Si nous savons relever ces défis, que de récompenses l’œuvre ne nous réserve-t-elle pas! D’abord, comme toute création imaginaire, celle de Proust nous dépayse, nous transporte, nous permet d’entrer dans un monde différent du quotidien. À la recherche du temps perdu nous offre un instantané de la société française à un moment très précis, cette fin de siècle où elle était profondément divisée, scindée en deux camps farouchement opposés, par l’affaire Dreyfus et la vague d’antisémitisme qu’elle a déclenchée, contre laquelle Émile Zola a proféré, à juste titre, son célèbre « J’accuse! ».

Par surcroît, à un plus haut degré que d’autres romans français tout aussi dignes du nom, le roman-fleuve de Proust nous fait redécouvrir le plaisir sensoriel (j’oserais même dire sensuel) de la langue, d’une langue infiniment riche. Pour cette raison seule, l’œuvre de Proust mérite d’être lue.

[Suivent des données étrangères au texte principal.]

(** [table::remove]. *)
Definition table_remove (db : database) (t : table) (key : K) (e : env)
  : result unit * env :=
  let k := serialize key in
  let '(res, e1) := DB_del (m_db t) (top (m_txns db)) k e in
  if negb (res =? 0) then
    if res =? DB_NOTFOUND then (Throw BDB_ERROR_NOT_FOUND, e1)
    else if res =? DB_FOREIGN_CONFLICT then (Throw BDB_ERROR_FOREIGN_KEY, e1)
    else (Throw BDB_ERROR_UNKNOWN, e1)
  else (Ok tt, e1).

(** [recordset::~recordset]: the key is released and the cursor closed. *)
Definition recordset_close (rs : recordset) (e : env) : env :=
  match m_cursor rs with
  | Some c => DBC_close c e
  | None => e
  end.

(** [table::~table]: the indexes are deleted (each closes its handle), then
    the handle of the table is closed. *)
Definition table_close (t : table_object) (e : env) : env :=
  DB_close (m_db (t_self t))
           (foldl (λ e i, DB_close (m_db i) e) e (m_indexes t)).

(** The loop of [database::~database] over the stack: every transaction
    above the last one is popped and aborted; the last one and the state are
    returned.  On an empty stack [top()] is undefined ([None]). *)
Fixpoint abort_nested (txns : list DB_TXN) (e : env) : option (DB_TXN * env) :=
  match txns with
  | [] => None
  | [txn] => Some (txn, e)
  | txn :: rest => abort_nested rest (txn_abort txn e).2
  end.

(** [database::~database]. *)
Definition database_close (o : database_object) (e : env) : result unit * env :=
  match abort_nested (m_txns (d_self o)) e with
  | None => (Undef, e)
  | Some (txn, e) =>
      let e := foldl (λ e s, sequence.close s e) e (m_sequences o) in
      let e := foldl (λ e t, table_close t e) e (m_tables o) in
      let e := DB_close (m_seq (d_self o)) e in
      let e := (txn_commit txn e).2 in
      (Ok tt, env_close (m_env (d_self o)) e)
  end.
End Remove.

Section Schema.
Context `{E : Engine} `{D : !EngineData} `{S : !EngineSchema}.

(** [database::database]. *)
Definition database_open (home : string) (create : bool) (e : env)
  : result database * env :=
  let '(res, menv, e) := db_env_create e in
  match menv with
  | None =>
      if res =? 0 then (Undef, e) else (Throw (open_error res), e)
  | Some v =>
      let '(res, e) := and_then res (env_set_alloc v) e in
      let '(res, e) := and_then res (env_open v home create) e in
      let '(res, txn, e) :=
        if res =? 0 then txn_begin v None e else (res, None, e) in
      let '(res, mseq, e) :=
        if res =? 0 then db_create v e else (res, None, e) in
      let flags := {| fl_thread := true; fl_create := create;
                      fl_excl := create |} in
      match mseq with
      | None =>
          if res =? 0 then (Undef, e)
          else
            let e := match txn with
                     | Some t => (txn_abort t e).2
                     | None => e
                     end in
            (Throw (open_error res), env_close v e)
      | Some s =>
          let '(res, e) :=
            and_then res (DB_open s (default 0%nat txn) SEQ_FILE SEQ_NAME flags)
                     e in
          if negb (res =? 0) then
            let e := DB_close s e in
            let e := match txn with
                     | Some t => (txn_abort t e).2
                     | None => e
                     end in
            (Throw (open_error res), env_close v e)
          else
            (Ok {| m_env := v; m_seq := s; m_txns := [default 0%nat txn] |}, e)
      end
  end.

(** [table::table (database *, name, fn_cmp, create)]. *)
Definition table_open (db : database) (name : string)
    (fn_cmp : option compare_callback) (create : bool) (e : env)
  : result table * env :=
  let '(res, mdb, e) := db_create (m_env db) e in
  match mdb with
  | None =>
      if res =? 0 then (Undef, e) else (Throw (open_error res), e)
  | Some d =>
      let '(res, e) :=
        match fn_cmp with
        | Some f => and_then res (DB_set_bt_compare d f) e
        | None => (res, e)
        end in
      let flags := {| fl_thread := true; fl_create := create;
                      fl_excl := create |} in
      let '(res, e) :=
        and_then res
          (DB_open d (top (m_txns db)) (table_filename name) name flags) e in
      if negb (res =? 0) then (Throw (open_error res), DB_close d e)
      else (Ok {| m_name := name; m_db := d |}, e)
  end.

(** [index::index]: always with [DB_CREATE], never with [DB_EXCL]; sorted
    duplicates unless unique; then the association with the table.

    The constructor starts with [table (name)], so that an exception thrown
    by its body destroys the base object before it leaves the constructor:
    [table::~table] finds no indexes and closes [m_db] - the handle the
    failure branch has just closed, or the null handle when [db_create] gave
    none, which is undefined (as is the call on the null handle made when
    [db_create] answers [0] without a handle). *)
Definition index_open (db : database) (tbl : table) (name : string)
    (fn_idx : index_callback) (fn_cmp fn_dup : option compare_callback)
    (unique : bool) (e : env) : result index * env :=
  let '(res, mdb, e) := db_create (DB_get_env (m_db tbl) e) e in
  match mdb with
  | None => (Undef, e)
  | Some d =>
      let '(res, e) :=
        match fn_cmp with
        | Some f => and_then res (DB_set_bt_compare d f) e
        | None => (res, e)
        end in
      let '(res, e) :=
        if unique then (res, e)
        else
          let '(res, e) :=
            match fn_dup with
            | Some f => and_then res (DB_set_dup_compare d f) e
            | None => (res, e)
            end in
          and_then res (DB_set_flags_DUPSORT d) e in
      let flags := {| fl_thread := true; fl_create := true;
                      fl_excl := false |} in
      let '(res, e) :=
        and_then res
          (DB_open d (top (m_txns db)) (index_filename name) name flags) e in
      let '(res, e) :=
        and_then res (DB_associate (m_db tbl) (top (m_txns db)) d fn_idx) e in
      if negb (res =? 0) then
        let e := DB_close d e in
        (Throw BDB_ERROR_UNKNOWN, DB_close d e)
      else (Ok {| m_name := name; m_db := d |}, e)
  end.

(** [index::add_foreign (table *, bool cascade)]. *)
Definition add_foreign (i : index) (foreign : table) (cascade : bool) (e : env)
  : result unit * env :=
  let '(res, e1) :=
    DB_associate_foreign (m_db foreign) (m_db i) None
      (if cascade then DB_FOREIGN_CASCADE else DB_FOREIGN_ABORT) e in
  if negb (res =? 0) then (Throw BDB_ERROR_UNKNOWN, e1) else (Ok tt, e1).

(** [index::add_foreign (table *, nullify_callback)]. *)
Definition add_foreign_nullify (i : index) (foreign : table)
    (nullify : option nullify_callback) (e : env) : result unit * env :=
  let '(res, e1) :=
    DB_associate_foreign (m_db foreign) (m_db i) nullify DB_FOREIGN_NULLIFY e in
  if negb (res =? 0) then (Throw BDB_ERROR_UNKNOWN, e1) else (Ok tt, e1).

(** [table::add_index]: the index is registered once it is constructed; an
    exception of the constructor is passed on. *)
Definition add_index (db : database) (t : table_object) (name : string)
    (fn_idx : index_callback) (fn_cmp : option compare_callback)
    (unique : bool) (e : env) : result (index * table_object) * env :=
  match index_open db (t_self t) name fn_idx fn_cmp (m_callback t) unique e with
  | (Ok i, e1) =>
      (Ok (i, {| t_self := t_self t; m_callback := m_callback t;
                 m_indexes := m_indexes t ++ [i] |}), e1)
  | (Throw err, e1) => (Throw err, e1)
  | (Undef, e1) => (Undef, e1)
  end.

(** [database::add_table]. *)
Definition add_table (o : database_object) (name : string)
    (fn_cmp : option compare_callback) (create : bool) (e : env)
  : result (table_object * database_object) * env :=
  match table_open (d_self o) name fn_cmp create e with
  | (Ok t, e1) =>
      let t' := {| t_self := t; m_callback := fn_cmp; m_indexes := [] |} in
      (Ok (t', {| d_self := d_self o; m_sequences := m_sequences o;
                  m_tables := m_tables o ++ [t'] |}), e1)
  | (Throw err, e1) => (Throw err, e1)
  | (Undef, e1) => (Undef, e1)
  end.

(** [database::add_sequence]. *)
Definition add_sequence (o : database_object) (name : string) (create : bool)
    (e : env) : result (sequence.t * database_object) * env :=
  match sequence.open (d_self o) name create e with
  | (Ok s, e1) =>
      (Ok (s, {| d_self := d_self o; m_sequences := m_sequences o ++ [s];
                 m_tables := m_tables o |}), e1)
  | (Throw err, e1) => (Throw err, e1)
  | (Undef, e1) => (Undef, e1)
  end.
End Schema.

(** ** The reference engine: deleting and closing

    Modelled from the spec: [DB->del] and the close calls of the storage
    engine, which is not part of the repository.  Deleting a key of a table
    first deals with the records that reference the key through an index
    holding a foreign key on the table, according to the mode of the foreign
    key (spec 4.2, 4.3): the delete is refused with [DB_FOREIGN_CONFLICT],
    or the referencing records are deleted in the same way, or they are
    rewritten by the nullify callback.  Then the record is deleted.  A
    delete that fails changes nothing.  Closing a handle leaves what is
    stored. *)
Module RefData.

(** The stored databases taken alone. *)
Definition stored (dbs : list Ref.db_rec) : Ref.state :=
  Ref.State dbs [] [] [] [].

(** The indexes holding a foreign key on table [p]. *)
Definition foreign_on (dbs : list Ref.db_rec) (p : DB) : list Ref.secondary :=
  omap (λ r, match r with
             | Ref.Index s =>
                 if bool_decide (Ref.s_foreign s = Some p) then Some s
                 else None
             | Ref.Primary _ => None
             end) dbs.

(** The records index [s] files under [k]. *)
Definition referencing (dbs : list Ref.db_rec) (s : Ref.secondary) (k : DBT)
  : list (DBT * DBT) :=
  filter (λ x, Ref.skey_of s x = Some k)
         (Ref.records_of (stored dbs) (Ref.s_primary s)).

(** Whether some index with a foreign key on table [p] files a record under
    [k]. *)
Definition referenced (st : Ref.state) (p : DB) (k : DBT) : bool :=
  existsb (λ s, bool_decide (referencing (Ref.dbs st) s k ≠ []))
          (foreign_on (Ref.dbs st) p).

(** The number of stored records. *)
Definition size (dbs : list Ref.db_rec) : nat :=
  foldr (λ r n, match r with
                | Ref.Primary recs => (length recs + n)%nat
                | Ref.Index _ => n
                end) O dbs.

(** What the deletion of key [k] of the master table does to one record [x]
    that index [s] filed under [k], given how a record is deleted from the
    table of [s].  A record that is no longer filed under [k] is passed
    over. *)
Definition release (delete : DB -> DBT -> list Ref.db_rec -> Z * list Ref.db_rec)
    (s : Ref.secondary) (k : DBT) (acc : Z * list Ref.db_rec) (x : DBT * DBT)
  : Z * list Ref.db_rec :=
  if negb (acc.1 =? 0) then acc
  else if negb (bool_decide (x ∈ referencing acc.2 s k)) then acc
  else
    match Ref.s_mode s with
    | Ref.FOREIGN_ABORT => (DB_FOREIGN_CONFLICT, acc.2)
    | Ref.FOREIGN_CASCADE => delete (Ref.s_primary s) x.1 acc.2
    | Ref.FOREIGN_NULLIFY f =>
        let '(res, data, changed) := f x.1 x.2 k in
        if negb (res =? 0) then (res, acc.2)
        else if changed then
          let '(res, st) :=
            Ref.put (Ref.s_primary s) 0%nat x.1 data PUT_0 (stored acc.2) in
          (res, Ref.dbs st)
        else acc
    end.

(** The foreign keys on table [d] in turn, each with the records it files
    under [k]. *)
Definition release_all
    (delete : DB -> DBT -> list Ref.db_rec -> Z * list Ref.db_rec)
    (d : DB) (k : DBT) (dbs : list Ref.db_rec) : Z * list Ref.db_rec :=
  foldl (λ acc s, foldl (release delete s k) acc (referencing acc.2 s k))
        (0, dbs) (foreign_on dbs d).

(** Deleting key [k] of table [d]; [fuel] bounds the chain of cascading
    deletes, and a chain that is longer is refused. *)
Fixpoint del_dbs (fuel : nat) (d : DB) (k : DBT) (dbs : list Ref.db_rec)
  : Z * list Ref.db_rec :=
  match fuel with
  | O => (EINVAL, dbs)
  | S fuel' =>
      match dbs !! d with
      | Some (Ref.Primary recs) =>
          if bool_decide (k ∈ recs.*1) then
            let '(res, dbs1) := release_all (del_dbs fuel') d k dbs in
            if negb (res =? 0) then (res, dbs)
            else
              match dbs1 !! d with
              | Some (Ref.Primary recs1) =>
                  (0, <[d := Ref.Primary (filter (λ x, x.1 ≠ k) recs1)]> dbs1)
              | _ => (EINVAL, dbs)
              end
          else (DB_NOTFOUND, dbs)
      | _ => (EINVAL, dbs)
      end
  end.

(** Modelled from the spec: [DB->del].  A chain of cascading deletes without
    a cycle is no longer than the number of stored records. *)
Definition del (d : DB) (_ : DB_TXN) (k : DBT) (st : Ref.state)
  : Z * Ref.state :=
  let '(res, dbs1) := del_dbs (S (size (Ref.dbs st))) d k (Ref.dbs st) in
  if res =? 0 then (0, Ref.set_dbs st dbs1) else (res, st).

#[global] Instance data : @EngineData Ref.engine := {|
  DB_del := del;
  DB_close := λ _ st, st;
  env_close := λ _ st, st
|}.

(** The mode a flag of [DB->associate_foreign] asks for; nullifying needs a
    callback. *)
Definition mode_of (flag : foreign_flag) (nullify : option nullify_callback)
  : option Ref.foreign_mode :=
  match flag, nullify with
  | DB_FOREIGN_ABORT, _ => Some Ref.FOREIGN_ABORT
  | DB_FOREIGN_CASCADE, _ => Some Ref.FOREIGN_CASCADE
  | DB_FOREIGN_NULLIFY, Some f => Some (Ref.FOREIGN_NULLIFY f)
  | DB_FOREIGN_NULLIFY, None => None
  end.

L’intérêt de Proust pour les langagiers

Quand nous lisons la prose magistrale de Proust, son style nous imprègne comme par osmose. La lecture de l’œuvre éveille en nous le désir impératif d’écrire nous-mêmes dans un français impeccable, d’adopter un niveau de langue plus relevé.

La lecture de Proust éveille la nostalgie d’un français châtié qui déploie toutes ses ressources. Elle nous rappelle des temps de verbe que nous ne voyons guère depuis belle lurette : le passé simple et l’imparfait du subjonctif. Ils n’empêchent pas pour autant la compréhension du texte.

Proust jette un regard incisif sur l’évolution, non de la France uniquement, mais de la langue française. Il relève des accents et du jargon qui dénotent l’appartenance à une classe sociale particulière. Il critique l’emploi de certains mots qui étaient des néologismes à son époque mais qui sont passés par la suite dans la langue courante.

Il s’intéresse à l’étymologie des noms de lieux, qui témoignent du lointain passé latin et gaulois de nos premiers ancêtres français. Il parsème le texte d’expressions du terroir, hautes en couleur, riches d’expressivité, des expressions familières et chères aux Québécois et aux Canadiens français. En lisant Proust, nous retrouvons par moments les racines tenaces qui ont donné vie et dynamisme à notre propre parler.

Bref, À la recherche du temps perdu célèbre les possibilités de la langue, de notre langue. L’œuvre de Proust nous fait renouer avec un glorieux patrimoine culturel, historique, littéraire et linguistique, dont nous pouvons fièrement nous déclarer les héritiers, les dépositaires et les gardiens.